Bütün bu tedbirler meyvelerini vermiş olsa gerektir ki, ifadelerin zımnından çıkartabildiğimiz kadarıyla, tüccar bu pazara rabet etmiş ve dolayısıyla da yeterli müşteri bulmuş demektir. Zira tüccarın pazarda çadırlar ve binalar kurma teşebbüsü rağbetin ve kökleşme gayretinin bir göstergesi olsa gerektir. Ne var ki Hz. Peygamber (S.A.S.) bu teşebbüsleri engellemiştir. Öyle ki Semhudi’nin kaydettiği bir rivayete göre Hz. Peygamber (S.A.S.), koyduğu yasağa rağmen pazar yerinde kurulan bir çadırı yaktırmak suretiyle bu konudaki kararlılığını göstermiştir. Yukarıdaki hadiste de geçtiği üzere o, daha pazarı kurarken vaz’ ettiği pazar nizamnamesinin bir maddesinde: “Burada sabit köşeler edinmeyin” buyurmuştu.

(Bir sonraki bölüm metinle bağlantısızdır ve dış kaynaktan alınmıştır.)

(** A package without notifiers *)
Lemma quiet_package (C : Prop) target r (Q : NotifierPackage -> realm -> Prop) R :
  Q (package_for r) r -> ends C (package_and_wait target (package_for r)) r Q R.
Proof.
  intros HQ. unfold package_and_wait, Package.package_and_wait, package_for in *. cbn.
  rewrite (quiet_notifiers Hquiet) in *. by rewrite orb_true_r.
Qed.

Lemma quiet_notify_schema (C : Prop) r (Q : () -> realm -> Prop) R : Q () r -> ends C notify_schema_changed r Q R.
Proof. intros HQ. apply ends_bind. cbn [ends get]. by apply quiet_tell. Qed.

Lemma ends_the_shared_group (C : Prop) r sg (Q : SG -> realm -> Prop) R :
  m_shared_group (files r) = Some sg -> Q sg r -> ends C the_shared_group r Q R.
Proof. intros Esg HQ. apply ends_shared_group; [|congruence]. intros sg' E. by replace sg' with sg by congruence. Qed.

(** Advancing a Realm that is up to date does nothing. *)
Section advance.
Context (C : Prop) (r : realm) (sg : SG) (p : NotifierPackage) (Q : () -> realm -> Prop) (R : RealmException -> realm -> Prop).
Hypothesis Esg : m_shared_group (files r) = Some sg.
Hypothesis Hp : m_notifiers p = [].
Hypothesis HQ : Q () r.

Lemma quiet_before : ends C (before_advance p) r Q R.
Proof. apply ends_when; [|done]. intros _. by apply quiet_tell_notifiers. Qed.
Lemma quiet_after : ends C (after_advance p) r Q R.
Proof. apply ends_when; [|done]. intros _. by apply quiet_tell_notifiers. Qed.
Lemma quiet_deliver : ends C (deliver p) r Q R.
Proof.
  apply ends_bind, (ends_the_shared_group C r sg); [done|]. apply ends_if; intros _; [by apply quiet_tell_notifiers|].
  apply ends_when; [|done]. intros _. by apply quiet_tell_notifiers.
Qed.
End advance.

Lemma quiet_advance (C : Prop) r sg p (Q : () -> realm -> Prop) R :
  m_shared_group (files r) = Some sg -> get_transact_stage sg = transact_Reading -> bound_version sg = latest_version sg ->
  m_notifiers p = [] -> m_version p = None -> Q () r -> ends C (transaction_advance p) r Q R.
Proof.
  intros Esg Estage Ev Hp Hv HQ. unfold transaction_advance, advance_with_notifications.
  apply ends_bind, (ends_the_shared_group C r sg); [done|]. apply ends_bind. cbn [ends get].
  rewrite (quiet_rows Hquiet), andb_false_r. unfold has_notifiers. rewrite Hp. cbn [negb andb orb].
  apply ends_bind, quiet_before; [done|]. apply ends_bind. unfold advance_read.
  apply ends_bind, (ends_the_shared_group C r sg); [done|]. rewrite bool_decide_eq_true_2, Hv by done. cbn [negb].
  unfold do_advance_read. apply ends_bind, (ends_the_shared_group C r sg); [done|].
  rewrite Ev, Z.leb_refl, Z.eqb_refl. apply ends_bind, ends_ret, ends_ret, ends_bind, (ends_the_shared_group C r sg); [done|].
  rewrite ?Ev, Z.eqb_refl. apply ends_bind, ends_ret, ends_bind. cbn [ends get]. rewrite Esg. cbn [is_set negb].
  apply ends_bind, quiet_tell, ends_bind. cbn [ends get]. rewrite Esg. cbn [is_set negb].
  apply ends_bind, (ends_the_shared_group C r sg); [done|]. rewrite ?Ev, Z.eqb_refl.
  apply ends_bind, (quiet_deliver C r sg); [done..|]. apply ends_bind, quiet_after; [done|]. apply ends_bind. cbn [ends get].
  rewrite Esg. by apply quiet_tell.
Qed.

(** The Realm's schema is read, and the cache knows it at its version. *)
Lemma ends_cache_new_schema (C : Prop) r sg c (Q : () -> realm -> Prop) R :
  m_shared_group (files r) = Some sg -> m_coordinator r = true -> m_new_schema (schemas r) = None ->
  Cache.advance_schema_cache (m_schema_transaction_version (schemas r)) (bound_version sg) (schema_cache (coordinator r)) = Some c ->
  Q () (set_new_schema None (set_transaction_version (bound_version sg) (set_schema_cache c r))) ->
  ends C cache_new_schema r Q R.
Proof.
  intros Esg Hco Hnew Hc HQ. unfold cache_new_schema. apply ends_bind. cbn [ends get]. rewrite Esg, Hco, Hnew, Hc.
  apply ends_bind, ends_modify, ends_bind, ends_modify, ends_modify. exact HQ.
Qed.

Lemma ends_invalidate_cache (C : Prop) r (Q : () -> realm -> Prop) R :
  (forall x, Q () (set_permissions_cache x r)) -> ends C invalidate_permission_cache r Q R.
Proof.
  intros HQ. apply ends_modify. destruct (m_permissions_cache r) eqn:E; [apply HQ|].
  specialize (HQ None). destruct r. cbn in *. by subst.
Qed.

(** Members an up to date Realm does not depend on *)
Lemma up_permissions r sg existing x : up_to_date r sg existing -> up_to_date (set_permissions_cache x r) sg existing.
Proof. intros []. by constructor. Qed.

Lemma up_state r sg existing : up_to_date r sg existing -> at_state InRead r.
Proof.
  intros Hup. pose proof (up_files _ _ _ Hup) as Ef. pose proof (up_stage _ _ _ Hup) as Es.
  assert (state_of r = InRead) as Hs by (unfold state_of, files_state; rewrite Ef; cbn; by rewrite Es).
  split; [|done]. constructor; rewrite ?Hs, Ef; try done. intros _. apply Hup.
Qed.

(** A Realm at the newest version of its file, whatever schema it uses *)
Record at_newest r sg : Prop := {
  an_files : files r = mkFiles (Some sg) None true;
  an_stage : get_transact_stage sg = transact_Reading;
  an_newest : bound_version sg = latest_version sg;
  an_new : m_new_schema (schemas r) = None;
  an_coordinator : m_coordinator r = true;
  an_cache : covers (m_schema_transaction_version (schemas r)) (schema_cache (coordinator r));
  an_sending : m_is_sending_notifications r = false;
  an_thread : right_thread r;
  an_mode : immutable (m_config r) = false
}.

(** What refreshing such a Realm leaves alone *)
Record refreshed r sg r' : Prop := {
  re_files : files r' = files r;
  re_config : m_config r' = m_config r;
  re_schema : m_schema (schemas r') = m_schema (schemas r);
  re_version : m_schema_version (schemas r') = m_schema_version (schemas r);
  re_dynamic : m_dynamic_schema (schemas r') = m_dynamic_schema (schemas r);
  re_new : m_new_schema (schemas r') = None;
  re_transaction : m_schema_transaction_version (schemas r') = bound_version sg;
  re_coordinator : m_coordinator r' = true;
  re_cache : Cache.advance_schema_cache (m_schema_transaction_version (schemas r)) (bound_version sg) (schema_cache (coordinator r)) =
    Some (schema_cache (coordinator r'));
  re_sending : m_is_sending_notifications r' = false;
  re_thread : m_execution_context r' = m_execution_context r
}.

Kanaatimize göre bu prensip de, tüccarlar arasında adaleti gözetmek, önce davrananın, ömür boyu sürecek bir ayrıcalığı kaparak diğerlerini mağdur etmesini engellemek, bununla birlikte sabah erken kalkanın o gün için kullanabileceği bir yere tezgâh kurmasına izin vermek suretiyle de tembellik ve gevşeklik göstermeden ticarete sarılmasını özendirmek ve böylece ticari hayata canlılık kazandırmak gibi gayelere matuf olsa gerektir.